(Stored data)
• • • •

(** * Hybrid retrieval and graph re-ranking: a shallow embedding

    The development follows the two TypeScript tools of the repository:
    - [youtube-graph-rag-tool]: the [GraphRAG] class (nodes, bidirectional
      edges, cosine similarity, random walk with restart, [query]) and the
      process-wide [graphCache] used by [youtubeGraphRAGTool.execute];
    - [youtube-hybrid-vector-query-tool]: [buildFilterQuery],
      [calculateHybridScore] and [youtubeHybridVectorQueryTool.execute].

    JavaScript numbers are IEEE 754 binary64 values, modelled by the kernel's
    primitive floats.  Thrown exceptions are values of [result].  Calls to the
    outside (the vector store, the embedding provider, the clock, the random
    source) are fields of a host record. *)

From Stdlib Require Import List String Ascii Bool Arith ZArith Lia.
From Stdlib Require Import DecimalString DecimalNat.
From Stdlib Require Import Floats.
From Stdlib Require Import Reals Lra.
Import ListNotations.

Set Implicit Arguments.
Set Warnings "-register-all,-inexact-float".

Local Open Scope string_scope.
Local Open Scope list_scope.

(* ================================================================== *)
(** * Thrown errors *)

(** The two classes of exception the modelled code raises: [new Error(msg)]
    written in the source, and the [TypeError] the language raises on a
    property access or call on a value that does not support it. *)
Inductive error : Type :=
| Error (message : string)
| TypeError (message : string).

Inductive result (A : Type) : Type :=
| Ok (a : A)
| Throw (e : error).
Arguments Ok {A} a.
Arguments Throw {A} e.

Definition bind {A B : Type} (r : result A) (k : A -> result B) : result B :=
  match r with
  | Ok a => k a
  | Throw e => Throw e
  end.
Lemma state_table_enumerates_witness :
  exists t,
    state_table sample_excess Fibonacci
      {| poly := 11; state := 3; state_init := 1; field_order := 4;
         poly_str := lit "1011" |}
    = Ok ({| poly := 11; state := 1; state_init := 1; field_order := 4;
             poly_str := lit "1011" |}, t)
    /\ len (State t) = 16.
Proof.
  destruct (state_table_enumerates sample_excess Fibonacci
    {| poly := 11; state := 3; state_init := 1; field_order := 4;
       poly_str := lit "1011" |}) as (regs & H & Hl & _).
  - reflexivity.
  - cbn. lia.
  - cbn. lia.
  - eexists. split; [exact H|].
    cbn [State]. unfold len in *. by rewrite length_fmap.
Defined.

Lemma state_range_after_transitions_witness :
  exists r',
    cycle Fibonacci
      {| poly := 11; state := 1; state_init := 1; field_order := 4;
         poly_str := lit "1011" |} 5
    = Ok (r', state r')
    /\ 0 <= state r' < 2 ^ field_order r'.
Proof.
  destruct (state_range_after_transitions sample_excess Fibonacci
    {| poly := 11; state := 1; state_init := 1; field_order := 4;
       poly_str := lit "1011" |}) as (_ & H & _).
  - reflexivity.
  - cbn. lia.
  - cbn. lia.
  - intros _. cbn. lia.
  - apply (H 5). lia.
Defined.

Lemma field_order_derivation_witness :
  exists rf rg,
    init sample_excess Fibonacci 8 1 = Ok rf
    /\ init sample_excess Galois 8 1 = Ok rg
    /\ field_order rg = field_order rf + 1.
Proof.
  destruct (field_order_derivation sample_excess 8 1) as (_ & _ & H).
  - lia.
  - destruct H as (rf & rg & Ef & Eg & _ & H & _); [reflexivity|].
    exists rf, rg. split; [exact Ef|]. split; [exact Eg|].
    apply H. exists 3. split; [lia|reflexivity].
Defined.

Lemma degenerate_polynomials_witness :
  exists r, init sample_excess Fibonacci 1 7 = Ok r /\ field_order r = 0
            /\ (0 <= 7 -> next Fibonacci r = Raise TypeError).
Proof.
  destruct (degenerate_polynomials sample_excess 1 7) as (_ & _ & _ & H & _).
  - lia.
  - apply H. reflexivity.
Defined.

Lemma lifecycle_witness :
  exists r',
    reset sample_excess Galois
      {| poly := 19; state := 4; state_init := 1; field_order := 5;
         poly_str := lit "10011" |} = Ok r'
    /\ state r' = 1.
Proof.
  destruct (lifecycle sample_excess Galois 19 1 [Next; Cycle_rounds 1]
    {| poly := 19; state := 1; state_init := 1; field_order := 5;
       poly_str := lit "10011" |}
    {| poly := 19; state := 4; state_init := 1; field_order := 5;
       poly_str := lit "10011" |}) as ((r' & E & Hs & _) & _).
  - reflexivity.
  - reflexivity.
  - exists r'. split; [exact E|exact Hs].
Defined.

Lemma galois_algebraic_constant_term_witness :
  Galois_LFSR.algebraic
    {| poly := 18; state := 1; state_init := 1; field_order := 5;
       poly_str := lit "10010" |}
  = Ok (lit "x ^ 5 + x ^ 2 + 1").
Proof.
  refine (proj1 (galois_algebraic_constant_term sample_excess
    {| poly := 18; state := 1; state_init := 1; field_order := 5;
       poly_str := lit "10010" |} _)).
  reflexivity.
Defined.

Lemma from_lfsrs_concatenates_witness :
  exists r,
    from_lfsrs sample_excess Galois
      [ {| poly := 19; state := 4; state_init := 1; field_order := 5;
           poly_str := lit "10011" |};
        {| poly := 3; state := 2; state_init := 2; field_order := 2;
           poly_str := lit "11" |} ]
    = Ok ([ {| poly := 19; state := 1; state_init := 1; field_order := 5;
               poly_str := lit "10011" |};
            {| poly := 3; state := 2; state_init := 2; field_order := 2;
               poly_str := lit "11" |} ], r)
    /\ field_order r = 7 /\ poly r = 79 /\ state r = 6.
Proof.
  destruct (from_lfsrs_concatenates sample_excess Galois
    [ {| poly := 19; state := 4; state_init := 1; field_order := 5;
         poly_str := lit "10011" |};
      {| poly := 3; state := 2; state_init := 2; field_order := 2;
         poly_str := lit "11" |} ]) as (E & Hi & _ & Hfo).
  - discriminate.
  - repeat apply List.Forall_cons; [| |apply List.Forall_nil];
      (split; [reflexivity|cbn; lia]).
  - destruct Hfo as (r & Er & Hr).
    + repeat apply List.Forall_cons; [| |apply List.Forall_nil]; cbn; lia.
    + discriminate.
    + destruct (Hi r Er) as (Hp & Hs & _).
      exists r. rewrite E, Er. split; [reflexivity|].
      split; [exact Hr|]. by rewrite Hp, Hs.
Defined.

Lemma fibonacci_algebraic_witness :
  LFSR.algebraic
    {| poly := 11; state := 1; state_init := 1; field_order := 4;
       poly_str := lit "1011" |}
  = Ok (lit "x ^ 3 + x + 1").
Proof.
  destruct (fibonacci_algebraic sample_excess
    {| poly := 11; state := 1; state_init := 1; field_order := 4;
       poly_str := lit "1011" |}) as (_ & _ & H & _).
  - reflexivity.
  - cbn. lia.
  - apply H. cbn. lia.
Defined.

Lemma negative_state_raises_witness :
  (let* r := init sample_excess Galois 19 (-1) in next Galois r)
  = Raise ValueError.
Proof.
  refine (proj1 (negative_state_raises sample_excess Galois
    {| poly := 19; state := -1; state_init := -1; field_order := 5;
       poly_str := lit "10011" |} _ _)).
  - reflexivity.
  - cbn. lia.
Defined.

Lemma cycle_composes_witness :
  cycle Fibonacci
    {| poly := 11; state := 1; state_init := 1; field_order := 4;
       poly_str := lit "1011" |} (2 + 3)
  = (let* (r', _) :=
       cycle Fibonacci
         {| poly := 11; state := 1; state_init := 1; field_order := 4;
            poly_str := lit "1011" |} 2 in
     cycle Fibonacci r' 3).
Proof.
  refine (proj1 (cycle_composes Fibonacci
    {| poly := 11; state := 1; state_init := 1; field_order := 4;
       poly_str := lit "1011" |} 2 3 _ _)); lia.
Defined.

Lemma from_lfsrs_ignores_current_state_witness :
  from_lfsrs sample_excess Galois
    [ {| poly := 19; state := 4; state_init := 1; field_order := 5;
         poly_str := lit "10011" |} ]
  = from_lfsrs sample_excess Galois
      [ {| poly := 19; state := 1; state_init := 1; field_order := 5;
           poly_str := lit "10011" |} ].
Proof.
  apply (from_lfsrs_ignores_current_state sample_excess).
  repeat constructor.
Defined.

• • • •

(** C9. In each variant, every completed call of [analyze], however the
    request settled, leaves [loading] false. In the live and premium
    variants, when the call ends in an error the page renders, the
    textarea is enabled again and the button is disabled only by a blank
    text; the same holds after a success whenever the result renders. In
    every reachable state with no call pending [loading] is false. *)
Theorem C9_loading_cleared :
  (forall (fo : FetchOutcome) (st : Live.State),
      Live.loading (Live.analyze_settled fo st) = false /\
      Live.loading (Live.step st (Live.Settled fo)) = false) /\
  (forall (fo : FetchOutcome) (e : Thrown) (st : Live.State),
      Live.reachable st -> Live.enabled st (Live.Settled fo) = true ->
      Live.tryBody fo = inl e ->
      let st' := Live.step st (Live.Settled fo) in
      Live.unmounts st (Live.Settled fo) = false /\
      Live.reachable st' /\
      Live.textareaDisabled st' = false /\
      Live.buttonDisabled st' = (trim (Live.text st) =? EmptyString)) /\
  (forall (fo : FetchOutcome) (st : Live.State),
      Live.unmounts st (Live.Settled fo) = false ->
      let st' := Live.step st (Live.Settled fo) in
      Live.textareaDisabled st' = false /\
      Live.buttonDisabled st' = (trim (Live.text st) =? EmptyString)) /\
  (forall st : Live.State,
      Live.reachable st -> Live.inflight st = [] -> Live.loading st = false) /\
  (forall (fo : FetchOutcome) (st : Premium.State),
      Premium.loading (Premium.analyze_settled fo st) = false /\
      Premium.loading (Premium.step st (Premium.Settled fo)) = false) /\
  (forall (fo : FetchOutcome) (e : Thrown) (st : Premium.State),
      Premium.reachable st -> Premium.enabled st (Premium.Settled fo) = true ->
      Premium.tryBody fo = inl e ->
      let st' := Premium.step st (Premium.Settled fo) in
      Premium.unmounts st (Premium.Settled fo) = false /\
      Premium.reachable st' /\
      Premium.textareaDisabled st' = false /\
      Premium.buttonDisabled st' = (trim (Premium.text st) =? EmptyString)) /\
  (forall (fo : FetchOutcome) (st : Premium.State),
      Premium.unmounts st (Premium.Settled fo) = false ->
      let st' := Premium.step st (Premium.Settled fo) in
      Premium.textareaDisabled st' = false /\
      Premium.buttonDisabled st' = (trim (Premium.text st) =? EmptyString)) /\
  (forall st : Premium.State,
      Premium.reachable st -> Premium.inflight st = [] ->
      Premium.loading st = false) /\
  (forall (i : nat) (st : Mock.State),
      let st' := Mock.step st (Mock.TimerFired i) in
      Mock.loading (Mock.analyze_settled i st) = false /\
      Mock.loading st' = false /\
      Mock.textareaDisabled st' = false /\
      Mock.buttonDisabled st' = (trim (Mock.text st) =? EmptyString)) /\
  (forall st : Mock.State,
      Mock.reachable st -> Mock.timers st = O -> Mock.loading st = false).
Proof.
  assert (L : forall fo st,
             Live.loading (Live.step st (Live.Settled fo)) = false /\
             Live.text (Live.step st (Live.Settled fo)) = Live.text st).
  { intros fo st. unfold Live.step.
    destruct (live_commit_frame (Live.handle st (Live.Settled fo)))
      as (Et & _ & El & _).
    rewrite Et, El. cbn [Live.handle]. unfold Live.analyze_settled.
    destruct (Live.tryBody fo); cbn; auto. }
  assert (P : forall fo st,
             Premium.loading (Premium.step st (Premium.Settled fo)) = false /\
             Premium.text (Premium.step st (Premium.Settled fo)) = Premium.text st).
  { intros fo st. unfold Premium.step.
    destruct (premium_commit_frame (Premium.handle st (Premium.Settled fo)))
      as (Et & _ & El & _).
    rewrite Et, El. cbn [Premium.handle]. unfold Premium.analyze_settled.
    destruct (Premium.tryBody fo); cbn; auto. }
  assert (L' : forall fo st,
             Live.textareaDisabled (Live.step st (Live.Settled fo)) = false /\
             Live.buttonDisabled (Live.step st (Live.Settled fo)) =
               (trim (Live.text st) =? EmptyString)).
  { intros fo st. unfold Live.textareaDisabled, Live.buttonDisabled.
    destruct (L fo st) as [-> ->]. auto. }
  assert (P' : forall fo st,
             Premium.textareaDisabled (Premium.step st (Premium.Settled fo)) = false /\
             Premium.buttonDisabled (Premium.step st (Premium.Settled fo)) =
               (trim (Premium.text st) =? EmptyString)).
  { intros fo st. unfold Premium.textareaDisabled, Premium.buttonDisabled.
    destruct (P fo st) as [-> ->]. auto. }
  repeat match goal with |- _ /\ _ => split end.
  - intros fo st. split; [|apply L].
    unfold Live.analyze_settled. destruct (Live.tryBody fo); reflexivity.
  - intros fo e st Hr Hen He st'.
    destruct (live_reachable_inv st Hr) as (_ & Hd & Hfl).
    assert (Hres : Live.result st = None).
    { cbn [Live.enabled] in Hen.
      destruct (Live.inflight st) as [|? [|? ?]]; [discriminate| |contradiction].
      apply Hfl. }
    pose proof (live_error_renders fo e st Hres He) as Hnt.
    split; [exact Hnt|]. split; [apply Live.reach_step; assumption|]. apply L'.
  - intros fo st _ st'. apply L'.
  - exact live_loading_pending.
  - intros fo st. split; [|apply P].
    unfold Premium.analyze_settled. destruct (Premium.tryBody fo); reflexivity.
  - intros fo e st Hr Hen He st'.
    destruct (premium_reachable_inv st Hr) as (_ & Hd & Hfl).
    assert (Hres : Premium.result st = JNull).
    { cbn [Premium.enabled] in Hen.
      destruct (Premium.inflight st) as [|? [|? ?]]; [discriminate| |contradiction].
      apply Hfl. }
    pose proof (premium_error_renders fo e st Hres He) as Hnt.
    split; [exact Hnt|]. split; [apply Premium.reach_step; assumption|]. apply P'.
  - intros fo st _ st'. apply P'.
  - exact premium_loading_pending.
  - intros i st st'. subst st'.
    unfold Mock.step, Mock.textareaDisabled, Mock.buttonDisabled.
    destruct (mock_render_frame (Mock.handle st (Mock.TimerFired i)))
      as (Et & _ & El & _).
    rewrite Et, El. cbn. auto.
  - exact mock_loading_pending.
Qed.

• • • •

PROBLEM TO SOLVE — Look back at the entries above. Retype the line with "(** * Hybrid", the line with "- [youtube-graph-rag-tool]: the", and all lines in between.

ANSWER SPACE —
(** * Hybrid retrieval and graph re-ranking: a shallow embedding

    The development follows the two TypeScript tools of the repository:
    - [youtube-graph-rag-tool]: the [GraphRAG] class (nodes, bidirectional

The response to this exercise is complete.